DAVID JASON IS BEING INTERVIEWED BY SOME ONE MORONIC TWUNT ON A DREARY BBC STATION.
TWUNT
Good afternoon David and welcome to the show. Now after your last racist outburst we've made some changes to prevent any more offence.
DAVID
Yes I wandered why I was strapped into the chair it's very comfortable, even the electrodes on my testicles.
TWUNT
Now Dave would you like a coffee? I'm afriad we're out of milk.
DAVID
Oh shame I do like a latte. I find them so bitter when they're dark or black.

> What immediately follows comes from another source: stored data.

(** ** Renderer: the static copy (App.tsx, lines 674-765) *)

Definition staticLines (id : SectionId) : list string :=
  match id with
  | home =>
      [ "# Lalit Sharma";
        "Software Engineer";
        EmptyString;
        "Detail‑oriented, organized and meticulous. Works at fast pace to meet tight deadlines.";
        "Enthusiastic team player ready to contribute to company success by achieving targets." ]
  | about =>
      [ "# About";
        EmptyString;
        "Full‑stack engineer focused on React, TypeScript, Node.js and modern tooling.";
        "Experience leading migration of legacy UI to modern React with performance gains,";
        "building Micro‑Frontend Architecture, and enforcing authentication/authorization and";
        "accessibility (WCAG). Strong interest in DX, testing, and scalable UI systems." ]
  | experience =>
      [ "# Work Experience";
        EmptyString;
        "Software Engineer — Magic EdTech (07/2022 – Present)";
        "• Led migration of old UI to modern React app with ~75% improvement in performance.";
        "• Created and worked on Micro‑Frontend Architecture.";
        "• Built complex React applications using ReactJS, TypeScript and StencilJS.";
        "• Integrated authentication with live validation and encryption; used OAuth 2.0 for SocialSignOn.";
        "• Built reusable web components in StencilJS; maintained a Storybook library.";
        "• Implemented TailwindCSS styling and WCAG‑compliant accessible UI.";
        "• Implemented responsive design and UI test cases across browsers.";
        "• Collaborated with Backend and UI/UX teams to deliver features.";
        EmptyString;
        "Project Engineer — Wipro Limited (03/2021 – 06/2022)";
        "• Delivered user‑facing features using ReactJS and reusable components.";
        "• Built reusable web methods/solutions used across business domains.";
        "• Designed responsive pages with HTML5, CSS3, JavaScript and ReactJS per W3C standards.";
        "• Managed firewall over internal network; provisioned/denied access to servers/apps.";
        "• Completed client requests under SLA." ]
  | projects =>
      [ "# Projects";
        EmptyString;
        "Comfy Sloth (2022) — E‑commerce store replica; product filters, categories, deep React integration.";
        "Backroads (2021) — Travel‑based responsive site using HTML, CSS and Vanilla JS.";
        "Static Website Hosting & Cross Account Access (2019) — Hosted on AWS with cross‑account access.";
        "Floppy Dude (2018) — Game built from scratch in Java (Flappy‑bird inspired).";
        "Box Moving Mechanism (2017) — Final year project in Mechanical Engineering." ]
  | skills =>
      [ "# Skills";
        EmptyString;
        "Web: HTML, CSS, JavaScript, TypeScript, TailwindCSS";
        "Frontend: React JS, StencilJS, Redux, Hooks, Routers";
        "Backend: Node.js";
        "Core: Data Structures, OOPs";
        "Languages: Java, C/C++";
        "Cloud: AWS" ]
  | education =>
      [ "# Education";
        EmptyString;
        "B.Tech | Computer Science — Ajay Kumar Garg Engineering College (08/2017 – 08/2020) — 69%";
        "Diploma | Mechanical Engineering — Aryabhat Institute of Technology (08/2014 – 05/2017) — 64%";
        "Secondary | Class X — Army Public School Dhaula Kuan (04/2013 – 03/2014) — CGPA 7.8" ]
  | training =>
      [ "# Training & Certifications";
        EmptyString;
        "Full Stack Web Development — MERN Stack (07/2023)";
        "JavaScript, HTML & CSS — Udemy (2020)";
        "Amazon Web Services — Udemy (2019)";
        "Core Java — CodeKamp (2018)";
        "C and C++ Programming — Aptech (2017)" ]
  | contact =>
      [ "# Contact";
        EmptyString;
        "Email:   lalitdev9013@gmail.com";
        "Phone:   +91 8130417929";
        "LinkedIn: linkedin.com/in/lalitbing";
        "GitHub:  github.com/lalitbing" ]
  end.

(** ** Content loading (App.tsx, lines 87-88 and 110-134)

    The résumé document is only ever stored and handed to the per-section
    formatters of [getSectionLines]; its type and those formatters
    ([linesFromLoaded], the [switch] of [linesFromResume] once [resume] is
    known to be non-null) are parameters of this part. *)

(** What the network answers to one [fetch]: the promise rejects, or it
    resolves to a response with its [ok] flag and the outcome of
    [res.json()] ([None] when that promise rejects). *)
Inductive FetchOutcome (Resume : Type) :=
  | NetworkError
  | Responded (ok : bool) (json : option Resume).
Arguments NetworkError {Resume}.
Arguments Responded {Resume} ok json.

Record ContentState (Resume : Type) := mkContent {
  resume : option Resume;
  resumeLoading : bool;
}.
Arguments mkContent {Resume} resume resumeLoading.
Arguments resume {Resume} c.
Arguments resumeLoading {Resume} c.

(** The world [load] runs in: the two content cells and the log of the
    URLs requested so far. *)
Record World (Resume : Type) := mkWorld {
  content : ContentState Resume;
  requested : list string;
}.
Arguments mkWorld {Resume} content requested.
Arguments content {Resume} w.
Arguments requested {Resume} w.

(** A computation that changes the world and either returns or throws. *)
Inductive Completion (A : Type) := Returned (a : A) | Thrown.
Arguments Returned {A} a.
Arguments Thrown {A}.

Definition Async (Resume A : Type) : Type :=
  World Resume → Completion A * World Resume.

#[global] Instance Async_ret {Resume} : MRet (Async Resume) :=
  λ A a w, (Returned a, w).

#[global] Instance Async_bind {Resume} : MBind (Async Resume) :=
  λ A B f m w,
    match m w with
    | (Returned a, w') => f a w'
    | (Thrown, w') => (Thrown, w')
    end.

Definition throw {Resume A} : Async Resume A := λ w, (Thrown, w).

(** [try { body } catch { handler }] *)
Definition try_catch {Resume A} (body handler : Async Resume A) : Async Resume A :=
  λ w, match body w with
       | (Returned a, w') => (Returned a, w')
       | (Thrown, w') => handler w'
       end.

(** [try { body } finally { cleanup }] *)
Definition try_finally {Resume A} (body : Async Resume A)
    (cleanup : Async Resume unit) : Async Resume A :=
  λ w, match body w with
       | (r, w') =>
           match cleanup w' with
           | (Returned _, w'') => (r, w'')
           | (Thrown, w'') => (Thrown, w'')
           end
       end.

Section Content.
Context {Resume : Type}.
Variable network : string → FetchOutcome Resume.
Variable linesFromLoaded : Resume → SectionId → option (list string).

Definition setResume (v : option Resume) : Async Resume unit :=
  λ w, (Returned tt,
        mkWorld (mkContent v (resumeLoading (content w))) (requested w)).

Definition setResumeLoading (v : bool) : Async Resume unit :=
  λ w, (Returned tt,
        mkWorld (mkContent (resume (content w)) v) (requested w)).

(** [await fetch(url, { cache: 'no-store' })]: the request is logged, and
    the response (its [ok] flag and the outcome of [json()]) is returned
    unless the promise rejects. *)
Definition fetch (url : string) : Async Resume (bool * option Resume) :=
  λ w,
    let w' := mkWorld (content w) (requested w ++ [url]) in
    match network url with
    | NetworkError => (Thrown, w')
    | Responded ok body => (Returned (ok, body), w')
    end.

(** [await res.json()] *)
Definition json (res : bool * option Resume) : Async Resume Resume :=
  match res.2 with
  | Some data => mret data
  | None => throw
  end.

Definition primary : string :=
  "https://raw.githubusercontent.com/lalitbing/LalitBing/main/details.json".
Definition fallback : string := "/resume.json".

Definition load : Async Resume unit :=
  setResumeLoading true ;;
  try_finally
    (try_catch
       (res ← fetch primary;
        (if negb res.1 then throw else mret tt) ;;
        data ← json res;
        setResume (Some data))
       (try_catch
          (res2 ← fetch fallback;
           (if negb res2.1 then throw else mret tt) ;;
           data2 ← json res2;
           setResume (Some data2))
          (setResume None)))
    (setResumeLoading false).

(** The content cells as [useState] initialises them. *)
Definition initialContent : ContentState Resume := mkContent None true.

(** The content cells once [load], started on the initial cells, has
    settled, and the URLs it requested. *)
Definition loaded : ContentState Resume * list string :=
  let w := (load (mkWorld initialContent [])).2 in (content w, requested w).

(** ** Renderer (App.tsx, lines 595-773) *)

Definition linesFromResume (c : ContentState Resume) (section : SectionId)
    : option (list string) :=
  match resume c with
  | None => None
  | Some r => linesFromLoaded r section
  end.

Definition getSectionLines (c : ContentState Resume) (id : SectionId) : list string :=
  match linesFromResume c id with
  | Some resumeLines => resumeLines
  | None => staticLines id
  end.

Definition loadingLines : list string :=
  ["# Loading…"; EmptyString; "Fetching resume data…"].

(** [renderEditorContent]: the [lines] handed to [<Editor>]. *)
Definition renderEditorContent (c : ContentState Resume) (id : SectionId) : list string :=
  let lines := getSectionLines c id in
  if resumeLoading c && bool_decide (id = home) then loadingLines else lines.
End Content.

(** ** Splitter drag (App.tsx, lines 136-145 and 905-917) *)

(** [Math.max] and [Math.min] on binary64 values: NaN is contagious, and of
    two zeros the positive one is the larger. *)
Definition Math_max (a b : float) : float :=
  if is_nan a || is_nan b then nan
  else if (a <? b)%float then b
  else if (b <? a)%float then a
  else if get_sign a then b else a.

Definition Math_min (a b : float) : float :=
  if is_nan a || is_nan b then nan
  else if (a <? b)%float then a
  else if (b <? a)%float then b
  else if get_sign a then a else b.

(** The two fields of [getBoundingClientRect()] the handlers read. *)
Record DOMRect := mkRect { rect_left : float; rect_width : float }.

Definition clampX (rawX width : float) : float :=
  Math_min (Math_max rawX 100) (width - 100)%float.

Definition clampRatio (ratio : float) : float :=
  Math_min (Math_max ratio 0.2) 0.8.

(** [onMove] is created inside the effect and reads [isResizing] and
    [dragOffsetPx] from the closure of that effect run: they are arguments
    here, apart from the state [setSplitRatio] updates.  [current] is
    [contentRef.current]'s bounding rectangle, [None] when the ref is
    unset. *)
Definition onMove (isResizing : bool) (dragOffsetPx : option float)
    (clientX : float) (current : option DOMRect) (s : AppState) : AppState :=
  match current with
  | Some rect =>
      if isResizing then
        let offset := default 0%float dragOffsetPx in
        let rawX := (clientX - rect_left rect - offset)%float in
        let clampedX := clampX rawX (rect_width rect) in
        let ratio := (clampedX / rect_width rect)%float in
        setSplitRatio (clampRatio ratio) s
      else s
  | None => s
  end.

Definition onUp (s : AppState) : AppState :=
  setDragOffsetPx None (setIsResizing false s).

(** The effect itself, with the dependency list [[isResizing]]: it runs
    after a render in which [isResizing] differs from the render before,
    first removing the listeners of its previous run; when [isResizing] is
    true it puts [onMove] and [onUp] on the document, closed over the
    values of this render. *)
Definition resizeEffect (before s : AppState) : AppState :=
  if bool_decide (isResizing before = isResizing s) then s
  else setResizeListeners (if isResizing s then Some (dragOffsetPx s) else None) s.

(** The splitter's [onMouseDown]. *)
Definition onSplitterMouseDown (clientX : float) (current : option DOMRect)
    (s : AppState) : AppState :=
  let s1 := setIsResizing true s in
  match current with
  | Some rect =>
      let currentSplitterX := (rect_left rect + splitRatio s * rect_width rect)%float in
      setDragOffsetPx (Some (clientX - currentSplitterX)%float) s1
  | None => s1
  end.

DAVID SCREAMS SOUND OF ELECTORCUTION.
TWUNT
Take that you bastard. After slavery, colonialism black Britains have every right to be bitter.
DAVID
I was talking about coffee...
TWUNT
I bet. Now David your playing a Mulsim gardener in your new drama?
DAVID
Yes I Mow....
DAVID SCREAMS EVEN LOUDER SOUNDS OF ELECTROCUTION/
TWUNT
You evil sack of bollocks. Mohammed is the name of Muslims most scared prophet how dare you abreviate it?
DAVID
Ow, ow I was going to say I mow my own lawn.
TWUNT
I'm watching you, you little England Nazi. Bet you wank over the Daily Mail.
Now our Dam Busters competition. The dogs name was digger.
DAVID
Actually it was nig...oh crap.
GUN SHOT
TWUNT
Well that racists dead. And that leaves us even longer for our interview with the general secretary of Hezbollah.
HEZBOLLAH
Stab the Zionists! Stone the gays! Burn the adulterers! Stab,, stone and burn the Zionist, gay adulterers!